→ **WHAT YOU SHOULD DO**:
Please retype the data in full, exactly as given.

→ **ENTRIES PROVIDED**:
(** The items of all pages, or the error of the first page that fails. *)
Fixpoint join_pages (pages : list (res (list A))) (items : list A) : res (list A) :=
  match pages with
  | [] => inl items
  | inl page :: pages => join_pages pages (items ++ page)
  | inr err :: _ => inr err
  end.

Lemma more_pages_done fuel items (response : github_Response) pages i :
  page_links pages i response → (length pages ≤ Datatypes.S i)%nat →
  more_pages list_page append_page fuel (NextPage response) (LastPage response) items = Ret (Some (inl items)).
Proof. unfold page_links. intros H Hi. rewrite bool_decide_eq_false_2 in H by lia. destruct H as [-> ->]. by destruct fuel. Qed.

Lemma more_pages_spec pages w : serves_pages pages → ∀ fuel i items response,
  page_links pages i response → (length pages ≤ fuel + Datatypes.S i)%nat →
  run (more_pages list_page append_page fuel (NextPage response) (LastPage response) items) w =
    (Some (join_pages (drop (Datatypes.S i) pages) items), w).
Proof.
  intros [_ Hs]. induction fuel as [|fuel IH]; intros i items response Hl Hlen.
  { rewrite (more_pages_done _ _ _ pages i) by (done || lia). by rewrite drop_ge by lia. }
  destruct (decide (Datatypes.S i < length pages)%nat) as [Hlt|Hge].
  2: { rewrite (more_pages_done _ _ _ pages i) by (done || lia). by rewrite drop_ge by lia. }
  pose proof Hl as Hlinks. unfold page_links in Hlinks. rewrite bool_decide_eq_true_2 in Hlinks by done. destruct Hlinks as [Hn Hla].
  cbn [more_pages]. rewrite Hn, Hla, (proj2 (Z.eqb_neq _ _)), (proj2 (Z.ltb_ge _ _)) by lia. cbn [orb].
  destruct (lookup_lt_is_Some_2 pages (Datatypes.S i) Hlt) as [page Hp]. rewrite (drop_S _ _ _ Hp), run_bind.
  specialize (Hs (Datatypes.S i) w). rewrite Hp in Hs. destruct page as [l|err].
  - destruct Hs as (next & -> & Hnext). step_run. rewrite append_some. cbn [join_pages]. apply IH; [done|lia].
  - destruct Hs as (value & resp & err' & -> & He). step_run. by rewrite He.
Qed.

→ **RESPONSE TO THIS TASK**:
(** The items of all pages, or the error of the first page that fails. *)
Fixpoint join_pages (pages : list (res (list A))) (items : list A) : res (list A) :=
  match pages with
  | [] => inl items
  | inl page :: pages => join_pages pages (items ++ page)
  | inr err :: _ => inr err
  end.

Lemma more_pages_done fuel items (response : github_Response) pages i :
  page_links pages i response → (length pages ≤ Datatypes.S i)%nat →
  more_pages list_page append_page fuel (NextPage response) (LastPage response) items = Ret (Some (inl items)).
Proof. unfold page_links. intros H Hi. rewrite bool_decide_eq_false_2 in H by lia. destruct H as [-> ->]. by destruct fuel. Qed.

Lemma more_pages_spec pages w : serves_pages pages → ∀ fuel i items response,
  page_links pages i response → (length pages ≤ fuel + Datatypes.S i)%nat →
  run (more_pages list_page append_page fuel (NextPage response) (LastPage response) items) w =
    (Some (join_pages (drop (Datatypes.S i) pages) items), w).
Proof.
  intros [_ Hs]. induction fuel as [|fuel IH]; intros i items response Hl Hlen.
  { rewrite (more_pages_done _ _ _ pages i) by (done || lia). by rewrite drop_ge by lia. }
  destruct (decide (Datatypes.S i < length pages)%nat) as [Hlt|Hge].
  2: { rewrite (more_pages_done _ _ _ pages i) by (done || lia). by rewrite drop_ge by lia. }
  pose proof Hl as Hlinks. unfold page_links in Hlinks. rewrite bool_decide_eq_true_2 in Hlinks by done. destruct Hlinks as [Hn Hla].
  cbn [more_pages]. rewrite Hn, Hla, (proj2 (Z.eqb_neq _ _)), (proj2 (Z.ltb_ge _ _)) by lia. cbn [orb].
  destruct (lookup_lt_is_Some_2 pages (Datatypes.S i) Hlt) as [page Hp]. rewrite (drop_S _ _ _ Hp), run_bind.
  specialize (Hs (Datatypes.S i) w). rewrite Hp in Hs. destruct page as [l|err].
  - destruct Hs as (next & -> & Hnext). step_run. rewrite append_some. cbn [join_pages]. apply IH; [done|lia].
  - destruct Hs as (value & resp & err' & -> & He). step_run. by rewrite He.
Qed.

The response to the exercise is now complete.